On Monday, September 6, 1875, an unusually cold day for that time of year, four well-armed men walked into the entrance of the Bank of Huntington. An onlooker later recalled that four top-quality horses pranced nervously at the hitching rail.

Two of the men entered the bank and, in a matter of minutes, the two gunmen who remained outside began firing up and down the street. After the robbery, the foursome spurred their swift horses out of town.

They carried with them almost $20,000 of the bank’s money stuffed into cloth sacks. Although the men didn’t leave their calling cards, later investigation showed that the daring daylight robbery exhibited several characteristics of the JamesYounger Gang, which had been terrorizing the Midwest.

Whenever Coleman “Bud” Younger rode with the James brothers, people referred to them as the James-Younger Gang. According to reports, Younger and Jesse James definitely rubbed each other the wrong way, but Younger stated he and Frank were best of friends.
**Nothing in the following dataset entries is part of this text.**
Definition no_nul (s : list Z) : Prop := Forall (fun b => b <> 0) s.
Definition token_ok (t : token) : Prop :=
  match t with TBegin name => no_nul name | TProp name data => no_nul name /\ size data < 2 ^ 32 | TEnd => True end.
Definition aligned (b : FdtBuilder) : Prop := (length (buf_ b) mod 4 = 0)%nat.

(** What a piece of the structure block means to the reader. *)
Record emits (ts : list token) (b b' : FdtBuilder) : Prop := {
  em_aligned : aligned b';
  em_strings : exists names, str_buf_ b' = str_buf_ b ++ names;
  em_lex : exists body, buf_ b' = buf_ b ++ body /\ (length ts <= length body)%nat /\
    forall strings more fuel rest, strings = str_buf_ b' ++ more -> size (str_buf_ b') < 2 ^ 32 ->
      lex (length ts + fuel) strings (body ++ rest) = (fun l => ts ++ l) <$> lex fuel strings rest }.

Lemma emits_app ts1 ts2 b b1 b2 : emits ts1 b b1 -> emits ts2 b1 b2 -> emits (ts1 ++ ts2) b b2.
Proof.
  intros [A1 [n1 S1] (body1 & E1 & L1 & X1)] [A2 [n2 S2] (body2 & E2 & L2 & X2)]. split; [done| |].
  - exists (n1 ++ n2). by rewrite S2, S1, app_assoc.
  - exists (body1 ++ body2). split; [by rewrite E2, E1, app_assoc|]. rewrite !length_app. split; [lia|].
    intros strings more fuel rest Hs Hz. rewrite <- Nat.add_assoc, <- app_assoc.
    assert (Hz1 : size (str_buf_ b1) < 2 ^ 32) by (rewrite S2, bytes_app in Hz; unfold size in *; lia).
    rewrite (X1 strings (n2 ++ more)) by (rewrite ?Hs, ?S2, <- ?app_assoc; done).
    rewrite (X2 strings more) by done. destruct (lex fuel strings rest); cbn; [|done]. by rewrite app_assoc.
Qed.
Lemma arm_mmio_routing_witness :
  dispatch_mmio 0 0x0A000250 true (repeat 0 8) 4 board =
  Some (repeat 0 8, board <| blks := [mkProbe 0 []; mkProbe 1 [0x0A000250]] |>).
Proof.
  rewrite arm_mmio_routing; [reflexivity|]. split; [| |cbn; unfold kVirtioMmioCount; lia].
  - intros [|[|i]] v E; cbn in E; [by injection E as <-|by injection E as <-|done].
  - intros v E. cbn in E. by injection E as <-.
Defined.

Lemma tree_matches_board_witness :
  exists t d, In t device_trees /\ In (kFwCfgBase, 0x18, d) windows /\ decode 0x09020010 = Some (0x10, d).
Proof.
  set (t := nth 6 device_trees (Node [] [] [])).
  destruct (tree_matches_board t kFwCfgBase 0x18) as (d & Hd & Hw & _).
  - do 6 right. by left.
  - vm_compute. reflexivity.
  - exists t, d. split; [do 6 right; by left|]. split; [done|]. apply (Hw 0x09020010). unfold kFwCfgBase. lia.
Defined.

Lemma rtc_runs_witness :
  Pl031.register 1700000042 0 (Pl031.write_mmio 1700000000 0x008 (WriteU32 1000) 4 Pl031.new) = 1042.
Proof.
  destruct (rtc_runs Pl031.new 1700000000 1700000042 1000 (WriteU32 1000)) as [H _]; [lia|lia|lia|vm_compute; reflexivity|].
  exact H.
Defined.

Lemma fw_cfg_item_witness :
  fw_reads [1; 4; 1] (FwCfg.write_mmio 8 [0; 5] 2 (FwCfg.new 3)) = [3; 0; 0; 0; 0; 0].
Proof.
  rewrite (fw_cfg_item (FwCfg.new 3) 5 [1; 4; 1] [0; 5]); [reflexivity|lia|by right|repeat constructor; lia|cbn; lia].
Defined.

Lemma gpio_data_spec_witness :
  let s := Pl061.write_mmio 0x400 [0x0F] 1 Pl061.new in
  Z.testbit (Pl061.data_ (Pl061.write_mmio 0x18 [0xFF] 1 s)) 1 = true /\ Z.testbit (Pl061.data_ (Pl061.write_mmio 0x18 [0xFF] 1 s)) 3 = false.
Proof.
  intros s. destruct (gpio_data_spec s 0x18 [0xFF] 1 1) as [H1 _]; [lia|lia|lia|].
  destruct (gpio_data_spec s 0x18 [0xFF] 1 3) as [H3 _]; [lia|lia|lia|]. split; [exact H1|exact H3].
Defined.

End Demo.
By 1875 the gang had acquired about ten years experience and had shown that by shooting a teller in cold blood or killing an innocent bystander, they could make bank employees and the public more cooperative for the next robbery.

Assumed to be one of the famous foursome who rode through Huntingon that day, Tom Webb was a small-time outlaw who had moved about in Kentucky and West Virginia for years. Younger met him omewhere in Ohio, possibly in Cincinnati, and introduced him to the James brothers. This meeting resulted in the only incursion into the Mountain State ever made by the James-Younger Gang.

Like all robber gangs, the Missouri boys had unique “trademarks,” such as having top-quality mounts and being heavily armed. Leaving two men outside the bank throughout the robbery while two others took the money at gunpoint was definitely a Missouri outlaw trademark. Cole Younger referred to this system as using “street men and inside men.”

At the time of the Huntington robbery, in the early afternoon, bank president John Hooe Russel had gone to lunch and cashier Robert T. Oney wa alone in the bank.

The original newspaper account reported that two men, with revolvers drawn, entered the bank while two others remained outside. Both of the “inside men “jumped over the counter and secured an ivory-handled Colt revolver lying on the desk. Oney lunged for the pistol, one of two kept on Russel’s desk for just such an emergency, but he wasn’t fast enough.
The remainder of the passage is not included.